Virulent İle İlgili Cümleler İngilizce Cümle İçinde Kullanımı
Virulent İle İlgili Cümleler
Virulent, zararlı, öldürücü veya çok bulaşıcı anlamına gelir.
- The virulent disease spread rapidly throughout the city. (Virulent hastalık şehirde hızla yayıldı.)
- The snake’s venom is incredibly virulent. (Yılanın zehiri son derece virüldür.)
- The virus has become more virulent in recent weeks. (Virüs son haftalarda daha virüldür hale geldi.)
- The plant was infested with virulent pests. (Bitki virüldür zararlılar tarafından istila edilmişti.)
- The virulent bacteria in the water caused an outbreak of illness. (Sudaki virüldür bakteriler hastalık salgınına neden oldu.)
- The politician’s virulent comments sparked a national controversy. (Politikacının virüldür yorumları ulusal bir tartışma başlattı.)
- The team was eliminated from the tournament by a virulent opponent. (Takım virüldür bir rakip tarafından turnuvadan elendi.)
- The company’s virulent culture led to high turnover rates. (Şirketin virüldür kültürü yüksek işten ayrılma oranlarına neden oldu.)
- The virulent strain of influenza caused many deaths. (Gripin virüldür suşu çok sayıda ölüme neden oldu.)
- The animal was put down because it had contracted a virulent disease. (Hayvan virüldür bir hastalık kapmıştı ve öldürüldü.)
- The team was warned about the virulent nature of their opponents. (Takım rakiplerinin virüldür doğasından dolayı uyarıldı.)

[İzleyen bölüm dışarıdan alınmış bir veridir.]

(** * BRASIL_PARALELO service plugin: a shallow embedding

    Source: [src/unshackle/services/BRASIL_PARALELO/__init__.py].

    The plugin talks to a GraphQL endpoint, downloads one DASH manifest,
    parses it with [xml.etree.ElementTree] and pulls a key id and a
    Widevine protection header out of the tree.  The embedding keeps the
    Python data as it is at run time:

    - JSON values as decoded by [resp.json()] ([Json.json]), with Python's
      truth-value rules;
    - ElementTree elements ([ET.Element]): the tag and the attribute keys
      are the strings ElementTree stores (Clark notation [{uri}local] for
      namespaced names), [attrib] is a dictionary, [text] is [None] or a
      string;
    - exceptions as an error type, and the calls made on the HTTP session
      and on the document tree as a chronological trace threaded through a
      small state-and-error monad ([Eff.M]).

    The [logging] calls carry no control flow and are left out. *)

From Stdlib Require Import ZArith Ascii String Floats.PrimFloat.
From stdpp Require Import base option list strings gmap.
(* ------------------------------------------------------------------ *)
(** ** Cost Engine ([cost_calculator.py]) *)

(** Warning and error lines printed by the cost functions. *)
Inductive diag : Type :=
| DishNotFound (dish_id : string)         (* 警告: 料理ID '...' が定義に存在しません。 *)
| PriceMissing (ingredient : string)      (* 警告: 食材 '...' の単価が見つかりません。 *)
| CourseNotFound (course_id : string)     (* エラー: コースID '...' が定義に存在しません。 *)
| DrinkNotFound (drink_id : string).      (* 警告: ドリンクID '...' は定義に存在しません。 *)

(** The marker stored as [unit_price] when an ingredient has no price. *)
Definition TANKA_FUMEI : string := "単価不明".

(** The [unit_price] field of a detail entry: the price found, or the
    string marker. *)
Inductive unit_price_field : Type :=
| UPrice (n : num)
| UMarker (s : string).

(** [{'name', 'quantity', 'unit_price', 'cost'}] *)
Record detail := mk_detail {
  d_name : string;
  d_quantity : Z;
  d_unit_price : unit_price_field;
  d_cost : Q
}.

(** A price snapshot as handed to the cost functions: ingredient name ->
    unit price ("食材名と単価の辞書"). *)
Abbreviation snapshot := (gmap string num).

(** The loop [for ingredient, quantity in dish_info["ingredients"].items()]
    with its three accumulators: [total_cost], [ingredient_details] and the
    printed diagnostics. *)
Fixpoint dish_loop (ps : snapshot) (ings : list (string * Z))
    (total_cost : Q) (details : list detail) (ds : list diag)
    : Q * list detail * list diag :=
  match ings with
  | [] => (total_cost, details, ds)
  | (ingredient, quantity) :: rest =>
      match ps !! ingredient with
      | None =>
          dish_loop ps rest total_cost
            (details ++ [mk_detail ingredient quantity (UMarker TANKA_FUMEI) 0])
            (ds ++ [PriceMissing ingredient])
      | Some unit_price =>
          let cost := (inject_Z quantity * num_val unit_price)%Q in
          dish_loop ps rest (total_cost + cost)%Q
            (details ++ [mk_detail ingredient quantity (UPrice unit_price) cost])
            ds
      end
  end.

(** [calculate_dish_cost(dish_id, ingredient_prices)]: the returned tuple
    [(total_cost, ingredient_details)] and the diagnostics printed. *)
Definition calculate_dish_cost (cat : catalog) (dish_id : string) (ps : snapshot)
    : (Q * list detail) * list diag :=
  match DISHES cat !! dish_id with
  | None => ((0%Q, []), [DishNotFound dish_id])
  | Some dish_info =>
      let '(t, dts, ds) := dish_loop ps (ingredients dish_info) 0%Q [] [] in
      ((t, dts), ds)
  end.

(** [{'dish_name', 'cost', 'ingredients'}] *)
Record dish_cost_entry := mk_dish_cost_entry {
  dc_dish_name : string;
  dc_cost : Q;
  dc_ingredients : list detail
}.

(** [{'rule_id', 'condition', 'discount_amount', 'applied'}] *)
Record discount_info := mk_discount_info {
  di_rule_id : string;
  di_condition : string;
  di_discount_amount : Q;
  di_applied : bool
}.

(** The dictionary returned by [calculate_course_cost]. *)
Record course_result := mk_course_result {
  course_name : string;
  r_description : string;
  dishes_cost : list dish_cost_entry;
  subtotal_cost : Q;
  r_discount_info : discount_info;
  total_food_cost : Q;
  selected_drinks_info : list (string * Q);
  drinks_total_cost : Q;
  total_cost : Q
}.

(** Exceptions escaping a function. *)
Inductive py_exc : Type :=
| KeyError (k : string)
| TypeError
| AttributeError
| UnicodeDecodeError.

Inductive outcome (A : Type) : Type :=
| Ret (a : A)
| Raise (e : py_exc).
Arguments Ret {A} a.
Arguments Raise {A} e.

(** [DISHES.get(dish_id, {}).get("name", dish_id)] *)
Definition dish_display_name (cat : catalog) (dish_id : string) : string :=
  match DISHES cat !! dish_id with
  | Some d => dish_name d
  | None => dish_id
  end.

(** Step 1: the loop over [course_info["dishes"]]. *)
Fixpoint course_dish_loop (cat : catalog) (ps : snapshot) (ids : list string)
    (course_total_cost : Q) (details : list dish_cost_entry) (ds : list diag)
    : Q * list dish_cost_entry * list diag :=
  match ids with
  | [] => (course_total_cost, details, ds)
  | dish_id :: rest =>
      let '((dish_cost, ingredient_details), ds') := calculate_dish_cost cat dish_id ps in
      course_dish_loop cat ps rest (course_total_cost + dish_cost)%Q
        (details ++ [mk_dish_cost_entry (dish_display_name cat dish_id) dish_cost
                       ingredient_details])
        (ds ++ ds')
  end.

(** Step 2: the discount chosen by [rule["type"]], as
    [(discount_amount, applied)]. *)
Definition apply_rule (r : rule) (course_total_cost : Q) : Q * bool :=
  if String.eqb (rtype r) "percentage" then
    if Qle_bool 5000 course_total_cost
    then ((course_total_cost * (rvalue r / 100))%Q, true)
    else (0%Q, false)
  else if String.eqb (rtype r) "fixed" then (rvalue r, true)
  else (0%Q, false).

(** Step 4: the loop over [selected_drinks]. *)
Fixpoint drinks_loop (cat : catalog) (ids : list string)
    (drinks_total : Q) (details : list (string * Q)) (ds : list diag)
    : Q * list (string * Q) * list diag :=
  match ids with
  | [] => (drinks_total, details, ds)
  | drink_id :: rest =>
      match DRINKS cat !! drink_id with
      | Some drink_info =>
          drinks_loop cat rest (drinks_total + price drink_info)%Q
            (details ++ [(drink_name drink_info, price drink_info)]) ds
      | None => drinks_loop cat rest drinks_total details (ds ++ [DrinkNotFound drink_id])
      end
  end.

(** [calculate_course_cost(course_id, ingredient_prices, selected_drinks)].
    [None] in the result is the Python [None] returned for an unknown
    course; [Raise] is an exception.  The only one that can escape is the
    [KeyError] of the eagerly evaluated [DISCOUNT_RULES["none"]]. *)
Definition calculate_course_cost (cat : catalog) (course_id : string) (ps : snapshot)
    (selected_drinks : list string) : outcome (option course_result) * list diag :=
  match COURSES cat !! course_id with
  | None => (Ret None, [CourseNotFound course_id])
  | Some course_info =>
      let '(course_total_cost, dishes_cost_details, ds1) :=
        course_dish_loop cat ps (dishes course_info) 0%Q [] [] in
      let discount_rule_id := default "none" (discount_rule course_info) in
      match DISCOUNT_RULES cat !! "none" with
      | None => (Raise (KeyError "none"), ds1)
      | Some none_rule =>
          let r := default none_rule (DISCOUNT_RULES cat !! discount_rule_id) in
          let '(discount_amount, applied) := apply_rule r course_total_cost in
          let final_course_food_cost := (course_total_cost - discount_amount)%Q in
          let '(drinks_total_cost, selected_drinks_details, ds2) :=
            drinks_loop cat selected_drinks 0%Q [] [] in
          (Ret (Some (mk_course_result course_id (description course_info)
                  dishes_cost_details course_total_cost
                  (mk_discount_info discount_rule_id (condition r) discount_amount applied)
                  final_course_food_cost selected_drinks_details drinks_total_cost
                  (final_course_food_cost + drinks_total_cost)%Q)),
           ds1 ++ ds2)
      end
  end.

(** Sample snapshots taken from [tests/test_cost_calculator.py]. *)
Definition prices_A_high : snapshot :=
  list_to_map [("ホタテ", NFloat 25); ("アスパラガス", NFloat 5); ("トリュフオイル", NFloat 15);
               ("バター", NFloat 2); ("ジャガイモ", NFloat (3 # 2)); ("生クリーム", NFloat (7 # 2));
               ("ニンニク", NFloat 2); ("鴨肉", NFloat 30); ("ベリー類", NFloat 7);
               ("砂糖", NFloat (4 # 5)); ("小麦粉", NFloat (1 # 2))].

Definition prices_A_low : snapshot :=
  list_to_map [("ホタテ", NFloat 10); ("アスパラガス", NFloat 2); ("トリュフオイル", NFloat 5);
               ("バター", NFloat 1); ("ジャガイモ", NFloat (1 # 2)); ("生クリーム", NFloat 1);
               ("ニンニク", NFloat (1 # 2)); ("鴨肉", NFloat 15); ("ベリー類", NFloat 3);
               ("砂糖", NFloat (2 # 5)); ("小麦粉", NFloat (1 # 2))].

Definition result_of (o : outcome (option course_result) * list diag) : option course_result :=
  match o with
  | (Ret r, _) => r
  | (Raise _, _) => None
  end.

(* ------------------------------------------------------------------ *)
(** ** Price Store ([price_manager.py]) *)

(** The reserved descriptive key and the text written under it. *)
Definition MASTER_KEY : string := "食材マスタ".
Definition MASTER_DESC : string := "グラム(g)または個数(piece)あたりの円建て単価".

(** Contents of the price file or of a backup copy, as the loaders read
    it with [open(..., 'r', encoding='utf-8')] and [json.load]: bytes that
    are not UTF-8 (reading them raises [UnicodeDecodeError]), UTF-8 text
    that [json.load] rejects with [json.JSONDecodeError] (the empty file is
    one), or a decoded JSON value.  [json.dump] followed by [json.load]
    gives the value back, so a written file is stored as its value. *)
Inductive data_file : Type :=
| FNotUtf8
| FUndecodable
| FJson (j : pyval).

(** The empty file left behind when a file is opened with ['wb'] while it
    is being copied onto itself. *)
Definition EMPTY_FILE : data_file := FUndecodable.

(** One element of the history file: [{"timestamp", "archived_prices"}].
    The timestamp is the reading of [datetime.now()], as a number. *)
Record hentry := mk_hentry {
  timestamp : Z;
  archived_prices : gmap string num
}.

(** Contents of the history file: bytes that are not UTF-8, UTF-8 text
    that [json.load] rejects, a JSON list of entries, or some other JSON
    value. *)
Inductive hist_file : Type :=
| HNotUtf8
| HUndecodable
| HList (l : list hentry)
| HNotList.

(** A [PriceManager] object together with the files it touches, with the
    default [data_path] and [history_path].  [backups] maps a non-empty
    suffix to the regular file found at [data_path + suffix]; the empty
    suffix names the price file itself, which [data] holds.  The model
    covers suffixes without ['/'] and without a NUL byte, which name a file
    next to the price file (a suffix with ['/'] leads through other
    directories, a NUL byte makes [open] raise [ValueError]), and takes
    every [open] and [write] to succeed except on a missing file. *)
Record pm := mk_pm {
  prices : gmap string num;
  data : option data_file;
  history : option hist_file;
  backups : gmap string data_file
}.

(** Warnings printed by [_load_prices]. *)
Inductive load_diag : Type :=
| LoadFileMissing                     (* 情報: 価格ファイル ... が見つかりません。 *)
| LoadInvalidEntries (keys : list string)   (* 警告: 価格データに以下の問題が... *)
| LoadBadJson.                        (* 警告: ... のJSON形式が不正です。 *)

(** [json.load] of an object: later members override earlier ones. *)
Definition decode_obj (kvs : list (string * pyval)) : gmap string pyval :=
  fold_left (fun m kv => <[kv.1 := kv.2]> m) kvs ∅.

(** The loop of [_validate_prices] over [data.items()], with the
    accumulators [validated_data] and [errors] (the offending keys). *)
Fixpoint validate_loop (items : list (string * pyval))
    (validated_data : gmap string num) (errors : list string)
    : gmap string num * list string :=
  match items with
  | [] => (validated_data, errors)
  | (key, value) :: rest =>
      match to_num value with
      | Some n => validate_loop rest (<[key := n]> validated_data) errors
      | None => validate_loop rest validated_data (errors ++ [key])
      end
  end.

Definition _validate_prices (d : gmap string pyval) : gmap string num * list string :=
  validate_loop (map_to_list d) ∅ [].

(** [v == "食材マスタ"] *)
Definition is_master_str (v : pyval) : bool :=
  match v with
  | PStr s => String.eqb s MASTER_KEY
  | _ => false
  end.

(** [_load_prices], given what is at [data_path].  Only
    [json.JSONDecodeError] is caught: a [UnicodeDecodeError] raised while
    [json.load] reads the file escapes, and a JSON value that is not an object
    makes ["食材マスタ" in data] (a number, a bool, [null]),
    [del data["食材マスタ"]] (a string or a list holding that name) or
    [data.items()] (any other string or list) raise. *)
Definition _load_prices (f : option data_file)
    : outcome (gmap string num) * list load_diag :=
  match f with
  | None => (Ret ∅, [LoadFileMissing])
  | Some FNotUtf8 => (Raise UnicodeDecodeError, [])
  | Some FUndecodable => (Ret ∅, [LoadBadJson])
  | Some (FJson (PObj kvs)) =>
      let d := delete MASTER_KEY (decode_obj kvs) in
      let '(validated_data, errors) := _validate_prices d in
      (Ret validated_data,
       match errors with [] => [] | _ => [LoadInvalidEntries errors] end)
  | Some (FJson (PStr s)) =>
      match String.index 0 MASTER_KEY s with
      | Some _ => (Raise TypeError, [])
      | None => (Raise AttributeError, [])
      end
  | Some (FJson (PList l)) =>
      if existsb is_master_str l then (Raise TypeError, []) else (Raise AttributeError, [])
  | Some (FJson _) => (Raise TypeError, [])
  end.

- The virulent storm caused widespread damage to the town. (Virüldür fırtına kasabaya yaygın zararlar verdi.)
- The doctor was concerned about the virulent strain of bacteria in the patient’s blood. (Doktor hastanın kanındaki virüldür bakteri suşundan endişeliydi.)
- The film was criticized for its virulent portrayal of certain groups. (Film, belirli grupların virüldür bir şekilde tasvir edilmesi nedeniyle eleştirildi.)
- The virulent nature of the disease meant that many precautions had to be taken. (Hastalığın virüldür doğası, birçok önlem alınmasını gerektirdi.)
- The virulent political climate made it difficult to have productive discussions. (Virüldür politik iklim verimli tartışmalar yapmayı zorlaştırdı.)
- The journalist’s article was a virulent attack on the government. (Gazetecinin makalesi, hükümete karşı virüldür bir saldırıydı.)
- The virulent strain of the virus was resistant to most treatments. (Virüsün virüldür suşu, çoğu tedaviye dirençliydi.)
- The doctor isolated the patient because they had contracted a virulent disease. (Doktor hasta bir virüldür hastalık kapmıştı
- The virulent nature of the chemical spill required a hazardous materials team to clean it up. (Kimyasal sızıntının virüldür doğası, tehlikeli malzemeler ekibinin temizlemesini gerektirdi.)